## Activity:
Find the line containing "(** C16: [hrt_mutex_lock]" in the records below. Copy exactly that line and each one after it, ending at the line containing "waiter, blocked, and", and nothing more.

Dataset entries
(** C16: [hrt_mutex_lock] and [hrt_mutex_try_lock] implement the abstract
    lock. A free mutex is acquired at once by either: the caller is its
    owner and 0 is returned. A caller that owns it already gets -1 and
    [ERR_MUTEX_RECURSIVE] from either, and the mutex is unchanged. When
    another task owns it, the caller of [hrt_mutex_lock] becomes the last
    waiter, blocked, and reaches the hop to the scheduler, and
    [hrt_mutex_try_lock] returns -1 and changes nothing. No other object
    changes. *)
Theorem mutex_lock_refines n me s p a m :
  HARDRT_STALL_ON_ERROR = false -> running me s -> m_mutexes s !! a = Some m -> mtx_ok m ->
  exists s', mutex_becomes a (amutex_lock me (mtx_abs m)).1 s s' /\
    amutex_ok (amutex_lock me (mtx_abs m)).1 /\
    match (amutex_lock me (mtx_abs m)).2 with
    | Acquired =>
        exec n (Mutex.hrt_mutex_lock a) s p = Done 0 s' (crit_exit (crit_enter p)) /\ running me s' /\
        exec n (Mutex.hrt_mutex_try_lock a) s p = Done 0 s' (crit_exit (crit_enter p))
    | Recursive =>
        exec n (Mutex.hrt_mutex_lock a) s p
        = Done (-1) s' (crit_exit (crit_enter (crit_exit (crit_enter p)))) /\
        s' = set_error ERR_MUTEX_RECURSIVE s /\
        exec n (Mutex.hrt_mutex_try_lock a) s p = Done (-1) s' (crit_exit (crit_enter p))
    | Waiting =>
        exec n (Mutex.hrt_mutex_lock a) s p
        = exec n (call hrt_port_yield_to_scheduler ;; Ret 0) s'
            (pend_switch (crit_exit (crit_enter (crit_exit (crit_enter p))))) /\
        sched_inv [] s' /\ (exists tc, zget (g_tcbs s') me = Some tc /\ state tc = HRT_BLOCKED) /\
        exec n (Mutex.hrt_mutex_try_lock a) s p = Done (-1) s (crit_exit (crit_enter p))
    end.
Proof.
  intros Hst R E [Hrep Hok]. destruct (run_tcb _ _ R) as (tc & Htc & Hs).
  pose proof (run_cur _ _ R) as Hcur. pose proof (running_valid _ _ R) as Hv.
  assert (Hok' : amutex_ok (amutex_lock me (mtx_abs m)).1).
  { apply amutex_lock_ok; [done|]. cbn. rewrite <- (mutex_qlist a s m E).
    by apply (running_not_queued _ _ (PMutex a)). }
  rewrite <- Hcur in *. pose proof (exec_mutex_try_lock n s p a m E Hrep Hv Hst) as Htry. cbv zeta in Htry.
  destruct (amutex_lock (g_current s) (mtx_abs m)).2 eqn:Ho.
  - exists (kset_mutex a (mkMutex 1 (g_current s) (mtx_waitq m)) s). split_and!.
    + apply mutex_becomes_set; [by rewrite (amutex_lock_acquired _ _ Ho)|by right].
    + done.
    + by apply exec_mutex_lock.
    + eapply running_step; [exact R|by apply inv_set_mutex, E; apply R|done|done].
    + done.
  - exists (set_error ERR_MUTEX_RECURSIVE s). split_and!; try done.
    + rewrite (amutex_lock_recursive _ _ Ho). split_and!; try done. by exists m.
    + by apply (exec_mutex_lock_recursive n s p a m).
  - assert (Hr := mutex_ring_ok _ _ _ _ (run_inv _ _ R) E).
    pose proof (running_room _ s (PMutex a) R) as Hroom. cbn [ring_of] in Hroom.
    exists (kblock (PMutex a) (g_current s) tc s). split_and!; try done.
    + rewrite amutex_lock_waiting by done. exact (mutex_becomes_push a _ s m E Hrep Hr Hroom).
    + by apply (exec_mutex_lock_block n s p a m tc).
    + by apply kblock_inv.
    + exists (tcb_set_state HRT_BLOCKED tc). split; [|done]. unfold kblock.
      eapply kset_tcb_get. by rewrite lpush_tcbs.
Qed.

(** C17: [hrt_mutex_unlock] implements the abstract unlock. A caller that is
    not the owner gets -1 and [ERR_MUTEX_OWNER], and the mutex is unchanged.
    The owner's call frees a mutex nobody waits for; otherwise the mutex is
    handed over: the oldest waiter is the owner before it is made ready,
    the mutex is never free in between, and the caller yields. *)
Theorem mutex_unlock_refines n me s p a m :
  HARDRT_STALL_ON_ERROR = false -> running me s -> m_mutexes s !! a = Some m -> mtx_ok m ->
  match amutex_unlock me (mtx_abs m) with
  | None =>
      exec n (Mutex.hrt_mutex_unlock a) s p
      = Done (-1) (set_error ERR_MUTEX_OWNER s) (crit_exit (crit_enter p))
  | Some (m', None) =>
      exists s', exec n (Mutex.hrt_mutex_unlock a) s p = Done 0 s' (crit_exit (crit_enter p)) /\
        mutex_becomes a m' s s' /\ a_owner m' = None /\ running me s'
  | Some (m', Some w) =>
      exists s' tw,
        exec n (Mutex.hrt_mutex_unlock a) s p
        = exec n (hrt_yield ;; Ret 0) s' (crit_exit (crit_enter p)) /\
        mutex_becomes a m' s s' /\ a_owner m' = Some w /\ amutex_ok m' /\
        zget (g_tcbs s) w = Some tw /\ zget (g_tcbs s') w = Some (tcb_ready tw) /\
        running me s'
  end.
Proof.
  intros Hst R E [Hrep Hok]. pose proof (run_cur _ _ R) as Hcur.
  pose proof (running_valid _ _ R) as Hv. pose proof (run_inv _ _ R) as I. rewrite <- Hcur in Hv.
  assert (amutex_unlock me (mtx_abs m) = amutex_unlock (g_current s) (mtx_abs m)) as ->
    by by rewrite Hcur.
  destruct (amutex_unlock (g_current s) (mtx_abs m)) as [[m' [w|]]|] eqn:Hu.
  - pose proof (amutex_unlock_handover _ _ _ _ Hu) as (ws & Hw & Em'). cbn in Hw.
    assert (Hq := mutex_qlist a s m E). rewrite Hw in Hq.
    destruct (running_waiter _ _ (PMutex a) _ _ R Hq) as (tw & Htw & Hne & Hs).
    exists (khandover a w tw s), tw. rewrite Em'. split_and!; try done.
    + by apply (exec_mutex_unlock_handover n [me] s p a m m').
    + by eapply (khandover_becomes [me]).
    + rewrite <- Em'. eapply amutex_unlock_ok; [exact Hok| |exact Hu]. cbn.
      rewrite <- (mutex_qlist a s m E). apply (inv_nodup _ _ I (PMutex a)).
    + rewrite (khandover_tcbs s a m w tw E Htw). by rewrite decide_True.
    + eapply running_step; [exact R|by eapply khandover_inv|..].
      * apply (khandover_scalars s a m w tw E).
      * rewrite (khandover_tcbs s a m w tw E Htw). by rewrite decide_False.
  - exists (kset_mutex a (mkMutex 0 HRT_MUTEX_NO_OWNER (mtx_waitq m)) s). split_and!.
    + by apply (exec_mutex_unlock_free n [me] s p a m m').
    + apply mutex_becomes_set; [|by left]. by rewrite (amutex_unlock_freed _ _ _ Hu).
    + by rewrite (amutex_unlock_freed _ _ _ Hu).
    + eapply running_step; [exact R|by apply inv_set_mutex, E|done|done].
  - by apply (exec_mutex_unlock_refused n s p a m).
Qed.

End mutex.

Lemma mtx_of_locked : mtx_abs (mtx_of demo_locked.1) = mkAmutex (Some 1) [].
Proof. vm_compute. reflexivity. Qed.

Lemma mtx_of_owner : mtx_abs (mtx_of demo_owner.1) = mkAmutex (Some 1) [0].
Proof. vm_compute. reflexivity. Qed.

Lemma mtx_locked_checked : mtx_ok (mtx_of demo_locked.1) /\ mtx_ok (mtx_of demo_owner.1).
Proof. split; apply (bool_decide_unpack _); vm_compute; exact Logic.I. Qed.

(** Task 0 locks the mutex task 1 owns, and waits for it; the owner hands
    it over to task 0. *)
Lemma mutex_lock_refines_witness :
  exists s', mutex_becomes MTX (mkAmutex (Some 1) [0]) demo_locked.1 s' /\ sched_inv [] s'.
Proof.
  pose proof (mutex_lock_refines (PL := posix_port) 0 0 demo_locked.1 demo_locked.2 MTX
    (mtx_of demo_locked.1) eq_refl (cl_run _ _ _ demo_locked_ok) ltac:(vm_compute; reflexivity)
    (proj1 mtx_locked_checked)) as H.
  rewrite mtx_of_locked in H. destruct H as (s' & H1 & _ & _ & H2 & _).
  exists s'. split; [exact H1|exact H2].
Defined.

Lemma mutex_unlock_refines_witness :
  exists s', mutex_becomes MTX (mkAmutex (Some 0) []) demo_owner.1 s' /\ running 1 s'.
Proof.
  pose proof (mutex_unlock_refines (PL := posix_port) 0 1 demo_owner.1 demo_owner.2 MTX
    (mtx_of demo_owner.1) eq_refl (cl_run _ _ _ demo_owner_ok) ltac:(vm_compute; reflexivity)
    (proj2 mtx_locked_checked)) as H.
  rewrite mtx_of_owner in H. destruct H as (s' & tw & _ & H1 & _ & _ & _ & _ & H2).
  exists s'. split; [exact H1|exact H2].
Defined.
...
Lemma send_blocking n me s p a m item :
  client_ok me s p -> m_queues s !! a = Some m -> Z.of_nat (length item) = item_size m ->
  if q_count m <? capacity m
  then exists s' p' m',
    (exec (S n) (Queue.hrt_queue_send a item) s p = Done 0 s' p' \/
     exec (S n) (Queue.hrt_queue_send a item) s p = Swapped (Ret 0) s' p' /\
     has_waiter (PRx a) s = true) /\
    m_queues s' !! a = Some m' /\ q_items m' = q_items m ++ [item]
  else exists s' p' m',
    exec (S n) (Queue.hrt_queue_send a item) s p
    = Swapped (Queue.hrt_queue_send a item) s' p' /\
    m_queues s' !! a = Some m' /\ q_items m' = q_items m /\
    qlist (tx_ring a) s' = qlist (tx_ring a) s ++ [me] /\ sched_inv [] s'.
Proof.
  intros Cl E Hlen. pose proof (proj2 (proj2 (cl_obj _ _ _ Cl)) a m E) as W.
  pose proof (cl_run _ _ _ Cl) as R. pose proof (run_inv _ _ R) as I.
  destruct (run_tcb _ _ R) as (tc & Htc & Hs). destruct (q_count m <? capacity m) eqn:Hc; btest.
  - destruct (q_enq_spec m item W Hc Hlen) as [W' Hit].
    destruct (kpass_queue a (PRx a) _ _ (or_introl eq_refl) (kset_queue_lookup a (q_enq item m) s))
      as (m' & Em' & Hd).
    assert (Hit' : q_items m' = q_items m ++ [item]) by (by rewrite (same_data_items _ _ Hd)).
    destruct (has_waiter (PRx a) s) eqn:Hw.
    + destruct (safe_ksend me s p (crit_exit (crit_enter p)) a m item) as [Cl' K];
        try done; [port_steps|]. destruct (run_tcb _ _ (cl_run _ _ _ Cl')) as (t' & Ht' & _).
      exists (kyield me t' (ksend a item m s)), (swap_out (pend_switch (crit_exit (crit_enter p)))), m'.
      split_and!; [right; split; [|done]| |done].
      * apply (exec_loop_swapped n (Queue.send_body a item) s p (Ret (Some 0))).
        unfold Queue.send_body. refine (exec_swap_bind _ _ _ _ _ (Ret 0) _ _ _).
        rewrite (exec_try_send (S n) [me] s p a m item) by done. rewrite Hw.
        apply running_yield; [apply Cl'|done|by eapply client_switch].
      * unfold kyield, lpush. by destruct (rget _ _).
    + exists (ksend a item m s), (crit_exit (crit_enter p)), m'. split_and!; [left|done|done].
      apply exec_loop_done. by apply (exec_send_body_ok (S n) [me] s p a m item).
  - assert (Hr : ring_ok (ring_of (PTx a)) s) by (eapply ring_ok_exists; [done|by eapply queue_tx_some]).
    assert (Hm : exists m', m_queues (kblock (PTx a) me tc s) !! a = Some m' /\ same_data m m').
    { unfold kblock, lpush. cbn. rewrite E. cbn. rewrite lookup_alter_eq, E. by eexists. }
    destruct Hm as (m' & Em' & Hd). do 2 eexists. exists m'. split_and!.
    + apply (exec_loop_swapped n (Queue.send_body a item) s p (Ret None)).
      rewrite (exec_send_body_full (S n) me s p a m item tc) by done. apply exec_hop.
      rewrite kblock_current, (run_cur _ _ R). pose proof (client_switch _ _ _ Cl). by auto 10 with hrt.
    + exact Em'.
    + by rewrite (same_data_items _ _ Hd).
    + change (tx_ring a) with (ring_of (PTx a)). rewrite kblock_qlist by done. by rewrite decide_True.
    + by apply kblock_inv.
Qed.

## Reply to the task:
(** C16: [hrt_mutex_lock] and [hrt_mutex_try_lock] implement the abstract
    lock. A free mutex is acquired at once by either: the caller is its
    owner and 0 is returned. A caller that owns it already gets -1 and
    [ERR_MUTEX_RECURSIVE] from either, and the mutex is unchanged. When
    another task owns it, the caller of [hrt_mutex_lock] becomes the last
    waiter, blocked, and reaches the hop to the scheduler, and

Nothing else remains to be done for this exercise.